### ENTRIES PROVIDED
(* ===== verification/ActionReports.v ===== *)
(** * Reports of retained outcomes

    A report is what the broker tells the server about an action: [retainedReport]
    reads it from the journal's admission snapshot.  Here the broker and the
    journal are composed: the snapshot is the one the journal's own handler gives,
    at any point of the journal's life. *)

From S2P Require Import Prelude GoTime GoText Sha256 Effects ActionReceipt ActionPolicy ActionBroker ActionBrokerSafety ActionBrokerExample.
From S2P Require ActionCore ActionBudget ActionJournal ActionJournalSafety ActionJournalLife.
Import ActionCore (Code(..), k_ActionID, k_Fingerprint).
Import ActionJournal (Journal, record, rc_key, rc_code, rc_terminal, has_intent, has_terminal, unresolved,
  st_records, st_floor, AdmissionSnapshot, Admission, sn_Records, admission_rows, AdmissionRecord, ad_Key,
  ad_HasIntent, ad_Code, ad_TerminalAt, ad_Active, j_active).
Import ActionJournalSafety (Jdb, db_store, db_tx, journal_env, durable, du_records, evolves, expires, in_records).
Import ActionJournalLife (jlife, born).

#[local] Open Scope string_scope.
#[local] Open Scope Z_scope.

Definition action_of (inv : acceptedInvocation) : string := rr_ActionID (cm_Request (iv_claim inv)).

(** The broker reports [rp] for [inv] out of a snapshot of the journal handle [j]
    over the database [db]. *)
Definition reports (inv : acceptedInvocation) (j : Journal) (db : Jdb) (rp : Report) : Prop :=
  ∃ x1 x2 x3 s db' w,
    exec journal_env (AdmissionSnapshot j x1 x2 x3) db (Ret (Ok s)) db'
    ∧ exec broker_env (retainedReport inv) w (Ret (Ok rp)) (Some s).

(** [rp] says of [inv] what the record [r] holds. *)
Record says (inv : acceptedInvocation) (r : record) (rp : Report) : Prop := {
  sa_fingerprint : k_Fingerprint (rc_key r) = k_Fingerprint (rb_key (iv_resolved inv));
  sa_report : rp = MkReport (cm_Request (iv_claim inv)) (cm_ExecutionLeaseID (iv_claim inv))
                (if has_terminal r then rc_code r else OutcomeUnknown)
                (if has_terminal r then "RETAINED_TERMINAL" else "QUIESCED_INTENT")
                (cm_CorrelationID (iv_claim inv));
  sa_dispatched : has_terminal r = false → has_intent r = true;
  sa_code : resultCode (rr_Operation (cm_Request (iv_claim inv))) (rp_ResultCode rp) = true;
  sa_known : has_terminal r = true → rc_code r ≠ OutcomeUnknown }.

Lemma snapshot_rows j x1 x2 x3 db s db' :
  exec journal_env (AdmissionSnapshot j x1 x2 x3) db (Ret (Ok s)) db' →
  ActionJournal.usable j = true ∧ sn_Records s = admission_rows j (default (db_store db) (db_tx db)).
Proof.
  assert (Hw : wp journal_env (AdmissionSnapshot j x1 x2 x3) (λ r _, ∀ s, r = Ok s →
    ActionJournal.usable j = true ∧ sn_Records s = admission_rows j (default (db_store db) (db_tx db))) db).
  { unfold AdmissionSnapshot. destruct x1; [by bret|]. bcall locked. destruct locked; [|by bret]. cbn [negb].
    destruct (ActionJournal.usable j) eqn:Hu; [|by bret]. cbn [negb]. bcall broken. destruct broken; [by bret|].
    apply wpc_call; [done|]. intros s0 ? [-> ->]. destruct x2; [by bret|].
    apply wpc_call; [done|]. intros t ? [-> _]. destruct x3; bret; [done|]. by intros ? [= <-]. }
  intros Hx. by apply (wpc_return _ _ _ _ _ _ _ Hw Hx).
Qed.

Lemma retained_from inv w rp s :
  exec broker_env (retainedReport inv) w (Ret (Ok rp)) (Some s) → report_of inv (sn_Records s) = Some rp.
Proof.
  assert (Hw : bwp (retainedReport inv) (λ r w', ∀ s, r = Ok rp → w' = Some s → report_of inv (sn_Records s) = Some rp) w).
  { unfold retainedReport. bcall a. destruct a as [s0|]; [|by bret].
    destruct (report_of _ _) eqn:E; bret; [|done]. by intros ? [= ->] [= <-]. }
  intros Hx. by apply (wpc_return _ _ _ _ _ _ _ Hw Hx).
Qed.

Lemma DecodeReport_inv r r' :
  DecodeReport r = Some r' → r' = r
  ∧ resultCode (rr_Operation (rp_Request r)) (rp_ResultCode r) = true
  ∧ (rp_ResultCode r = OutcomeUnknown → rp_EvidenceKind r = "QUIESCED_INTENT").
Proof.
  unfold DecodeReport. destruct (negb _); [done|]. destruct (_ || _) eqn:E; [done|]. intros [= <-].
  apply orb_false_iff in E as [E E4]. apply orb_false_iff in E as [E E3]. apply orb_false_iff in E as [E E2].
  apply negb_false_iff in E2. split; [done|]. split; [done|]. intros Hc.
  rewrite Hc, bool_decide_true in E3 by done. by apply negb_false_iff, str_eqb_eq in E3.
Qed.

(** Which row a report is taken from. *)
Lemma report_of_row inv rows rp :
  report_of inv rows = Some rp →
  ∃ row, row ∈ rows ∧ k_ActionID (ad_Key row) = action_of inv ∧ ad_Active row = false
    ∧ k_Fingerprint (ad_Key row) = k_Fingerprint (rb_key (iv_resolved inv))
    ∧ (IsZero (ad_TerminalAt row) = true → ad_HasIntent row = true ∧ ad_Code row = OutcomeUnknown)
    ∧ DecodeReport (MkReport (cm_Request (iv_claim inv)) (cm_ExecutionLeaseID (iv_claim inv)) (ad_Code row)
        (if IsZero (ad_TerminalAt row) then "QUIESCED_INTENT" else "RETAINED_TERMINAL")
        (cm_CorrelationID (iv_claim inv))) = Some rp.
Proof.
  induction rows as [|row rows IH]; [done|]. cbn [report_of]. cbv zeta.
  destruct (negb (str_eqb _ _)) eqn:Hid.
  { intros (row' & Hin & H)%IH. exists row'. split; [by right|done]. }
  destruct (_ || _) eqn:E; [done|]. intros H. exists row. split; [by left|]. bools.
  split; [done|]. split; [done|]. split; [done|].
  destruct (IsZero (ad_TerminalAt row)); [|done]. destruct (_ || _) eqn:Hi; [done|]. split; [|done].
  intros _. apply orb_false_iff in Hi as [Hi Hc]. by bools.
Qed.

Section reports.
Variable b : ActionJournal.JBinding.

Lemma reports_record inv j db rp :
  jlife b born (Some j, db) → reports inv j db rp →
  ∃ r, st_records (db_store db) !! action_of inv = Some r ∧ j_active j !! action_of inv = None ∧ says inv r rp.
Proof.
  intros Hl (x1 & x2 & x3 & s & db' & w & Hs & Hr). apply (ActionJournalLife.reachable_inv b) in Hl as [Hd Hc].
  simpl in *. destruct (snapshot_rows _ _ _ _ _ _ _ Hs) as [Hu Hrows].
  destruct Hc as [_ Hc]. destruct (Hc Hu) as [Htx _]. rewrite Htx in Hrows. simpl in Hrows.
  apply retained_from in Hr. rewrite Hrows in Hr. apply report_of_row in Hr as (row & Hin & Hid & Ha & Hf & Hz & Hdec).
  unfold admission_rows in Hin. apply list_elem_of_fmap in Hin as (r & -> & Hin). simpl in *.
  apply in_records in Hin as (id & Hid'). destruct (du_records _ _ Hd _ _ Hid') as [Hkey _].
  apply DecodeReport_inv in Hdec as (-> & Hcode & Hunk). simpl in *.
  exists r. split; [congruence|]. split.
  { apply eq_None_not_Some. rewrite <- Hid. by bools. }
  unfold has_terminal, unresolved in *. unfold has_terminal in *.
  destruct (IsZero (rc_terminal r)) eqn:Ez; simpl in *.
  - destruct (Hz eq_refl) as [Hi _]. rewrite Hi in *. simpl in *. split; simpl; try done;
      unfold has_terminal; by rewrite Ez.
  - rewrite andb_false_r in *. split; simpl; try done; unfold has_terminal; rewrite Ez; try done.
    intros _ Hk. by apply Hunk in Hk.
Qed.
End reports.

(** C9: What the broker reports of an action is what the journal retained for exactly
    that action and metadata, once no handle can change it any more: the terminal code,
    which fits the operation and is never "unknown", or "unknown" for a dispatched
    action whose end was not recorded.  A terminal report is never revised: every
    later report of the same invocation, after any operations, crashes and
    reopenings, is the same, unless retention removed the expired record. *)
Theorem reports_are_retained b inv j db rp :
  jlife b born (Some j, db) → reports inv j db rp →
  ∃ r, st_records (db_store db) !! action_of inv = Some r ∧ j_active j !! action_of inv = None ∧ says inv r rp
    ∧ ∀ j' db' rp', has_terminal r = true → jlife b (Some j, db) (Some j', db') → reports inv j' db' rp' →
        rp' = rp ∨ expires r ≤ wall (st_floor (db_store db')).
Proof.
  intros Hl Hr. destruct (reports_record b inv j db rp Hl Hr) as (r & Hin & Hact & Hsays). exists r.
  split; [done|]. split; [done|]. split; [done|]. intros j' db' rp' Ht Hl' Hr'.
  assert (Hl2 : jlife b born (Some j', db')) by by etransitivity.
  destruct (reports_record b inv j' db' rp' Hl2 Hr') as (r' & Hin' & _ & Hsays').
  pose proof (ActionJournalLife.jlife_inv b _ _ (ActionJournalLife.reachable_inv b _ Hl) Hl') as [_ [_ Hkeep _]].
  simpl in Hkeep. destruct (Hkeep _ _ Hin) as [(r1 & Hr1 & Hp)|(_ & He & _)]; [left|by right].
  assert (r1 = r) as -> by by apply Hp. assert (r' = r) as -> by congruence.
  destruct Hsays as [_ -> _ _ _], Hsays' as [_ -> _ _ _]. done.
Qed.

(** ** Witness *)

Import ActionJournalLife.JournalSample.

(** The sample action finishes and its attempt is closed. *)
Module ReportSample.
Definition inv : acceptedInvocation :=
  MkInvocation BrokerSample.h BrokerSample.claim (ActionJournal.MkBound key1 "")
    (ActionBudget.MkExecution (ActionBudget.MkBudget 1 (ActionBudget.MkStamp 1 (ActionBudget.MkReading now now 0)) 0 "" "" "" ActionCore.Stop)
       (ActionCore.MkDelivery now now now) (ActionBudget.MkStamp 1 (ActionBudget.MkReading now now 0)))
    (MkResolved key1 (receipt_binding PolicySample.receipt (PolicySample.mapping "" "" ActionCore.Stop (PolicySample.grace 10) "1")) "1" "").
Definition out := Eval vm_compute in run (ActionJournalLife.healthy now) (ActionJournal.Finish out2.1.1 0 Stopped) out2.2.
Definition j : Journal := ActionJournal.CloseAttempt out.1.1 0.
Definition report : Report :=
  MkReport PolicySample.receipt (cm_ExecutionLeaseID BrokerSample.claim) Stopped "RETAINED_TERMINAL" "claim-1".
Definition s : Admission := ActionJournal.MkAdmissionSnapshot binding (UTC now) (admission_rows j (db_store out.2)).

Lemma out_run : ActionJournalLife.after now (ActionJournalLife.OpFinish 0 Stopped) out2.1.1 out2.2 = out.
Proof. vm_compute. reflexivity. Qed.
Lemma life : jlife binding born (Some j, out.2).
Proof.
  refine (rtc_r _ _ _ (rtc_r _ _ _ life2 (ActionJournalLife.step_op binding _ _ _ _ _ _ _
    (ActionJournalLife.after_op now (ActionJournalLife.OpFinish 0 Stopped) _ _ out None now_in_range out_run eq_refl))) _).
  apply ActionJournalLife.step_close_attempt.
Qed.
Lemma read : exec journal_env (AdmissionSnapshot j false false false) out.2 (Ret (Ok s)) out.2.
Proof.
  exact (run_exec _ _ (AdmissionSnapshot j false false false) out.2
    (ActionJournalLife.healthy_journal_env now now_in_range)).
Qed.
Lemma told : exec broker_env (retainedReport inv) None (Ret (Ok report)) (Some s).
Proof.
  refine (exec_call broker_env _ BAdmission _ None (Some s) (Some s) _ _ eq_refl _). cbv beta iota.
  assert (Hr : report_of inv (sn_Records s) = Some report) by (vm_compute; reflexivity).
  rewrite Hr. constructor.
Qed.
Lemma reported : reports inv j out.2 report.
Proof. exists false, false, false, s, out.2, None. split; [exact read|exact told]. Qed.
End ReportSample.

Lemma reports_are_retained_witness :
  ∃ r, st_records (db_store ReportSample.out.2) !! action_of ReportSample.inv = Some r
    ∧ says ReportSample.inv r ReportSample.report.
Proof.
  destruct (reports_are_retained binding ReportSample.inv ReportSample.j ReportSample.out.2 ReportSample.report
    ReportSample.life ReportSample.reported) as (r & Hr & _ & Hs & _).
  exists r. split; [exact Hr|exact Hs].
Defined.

### WHAT THIS TASK INVOLVES
Beginning with the top line of the data above, output every line exactly until the one that contains "From S2P Require Import", and include that one too.

### SOLVED PROBLEM
(* ===== verification/ActionReports.v ===== *)
(** * Reports of retained outcomes

    A report is what the broker tells the server about an action: [retainedReport]
    reads it from the journal's admission snapshot.  Here the broker and the
    journal are composed: the snapshot is the one the journal's own handler gives,
    at any point of the journal's life. *)

From S2P Require Import Prelude GoTime GoText Sha256 Effects ActionReceipt ActionPolicy ActionBroker ActionBrokerSafety ActionBrokerExample.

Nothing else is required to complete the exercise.